(** C4, as amended.  A rejected call emits [rejected] alone, so [run] is
    emitted only by an admitted call, and the state in the payload is the
    one the admission check left.  An admitted call whose worker completes
    once emits [run] before the worker is applied, then, if the report
    makes the engine announce a state change, [stateChange] and the
    state-named event, then [success] or [failure] by the verdict; without
    a state change the events are [run] and [success], or [run] and
    [failure]. *)
Theorem run_events (worker : Worker) (args : list jsarg)
    (callback : Callback) (now : Z) (w : World) :
  let b1 := snd (attempt now (breaker w)) in
  let t := trace_of (run service name worker args callback now w) in
  (fst (attempt now (breaker w)) = false ->
     emitted t = [("rejected", call_payload service name b1 args)])
  /\ (fst (attempt now (breaker w)) = true ->
      forall (arguments : list jsval) (verdict : bool),
        worker args = [arguments] ->
        callback arguments = VBool verdict ->
        let o := if verdict then Success else Failure in
        let b2 := fst (report o now b1) in
        let changed := snd (report o now b1) in
        t = Emit "run" (call_payload service name b1 args)
              :: ApplyWorker args
              :: ApplyCallback arguments
              :: EngineReport o
              :: change_events service name b2 (lastStateChange w) now changed
              ++ [Emit (if verdict then "success" else "failure")
                    (call_payload service name b2 args)]
        /\ events t =
             "run"
               :: match changed with
                  | Some _ => ["stateChange"; state_name (_state b2)]
                  | None => []
                  end
               ++ [if verdict then "success" else "failure"]).
Proof.
  intros b1 t. subst b1 t. rewrite run_eq. cbv zeta. split; intros Hadm.
  - rewrite Hadm. reflexivity.
  - intros arguments verdict Hw Hv. rewrite Hadm, Hw.
    rewrite forEach_cons. unfold trace_of. simpl snd.
    rewrite done_eq, Hv. cbv zeta. simpl snd. simpl truthy.
    unfold forEach, ret. simpl snd. rewrite app_nil_r.
    assert (Ho : outcome_of verdict = if verdict then Success else Failure)
      by reflexivity.
    assert (He : outcome_event (outcome_of verdict) =
                 if verdict then "success" else "failure")
      by (destruct verdict; reflexivity).
    rewrite He, Ho. split; [reflexivity|].
    unfold events. simpl omap. rewrite omap_app.
    destruct (snd (report _ now _)); reflexivity.
Qed.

*Work to complete*. From the line that has "let o := if" through the line that has "assert (Ho : outcome_of", copy every line exactly as it appears above, and leave out all others.

*Answer box*.
        let o := if verdict then Success else Failure in
        let b2 := fst (report o now b1) in
        let changed := snd (report o now b1) in
        t = Emit "run" (call_payload service name b1 args)
              :: ApplyWorker args
              :: ApplyCallback arguments
              :: EngineReport o
              :: change_events service name b2 (lastStateChange w) now changed
              ++ [Emit (if verdict then "success" else "failure")
                    (call_payload service name b2 args)]
        /\ events t =
             "run"
               :: match changed with
                  | Some _ => ["stateChange"; state_name (_state b2)]
                  | None => []
                  end
               ++ [if verdict then "success" else "failure"]).
Proof.
  intros b1 t. subst b1 t. rewrite run_eq. cbv zeta. split; intros Hadm.
  - rewrite Hadm. reflexivity.
  - intros arguments verdict Hw Hv. rewrite Hadm, Hw.
    rewrite forEach_cons. unfold trace_of. simpl snd.
    rewrite done_eq, Hv. cbv zeta. simpl snd. simpl truthy.
    unfold forEach, ret. simpl snd. rewrite app_nil_r.
    assert (Ho : outcome_of verdict = if verdict then Success else Failure)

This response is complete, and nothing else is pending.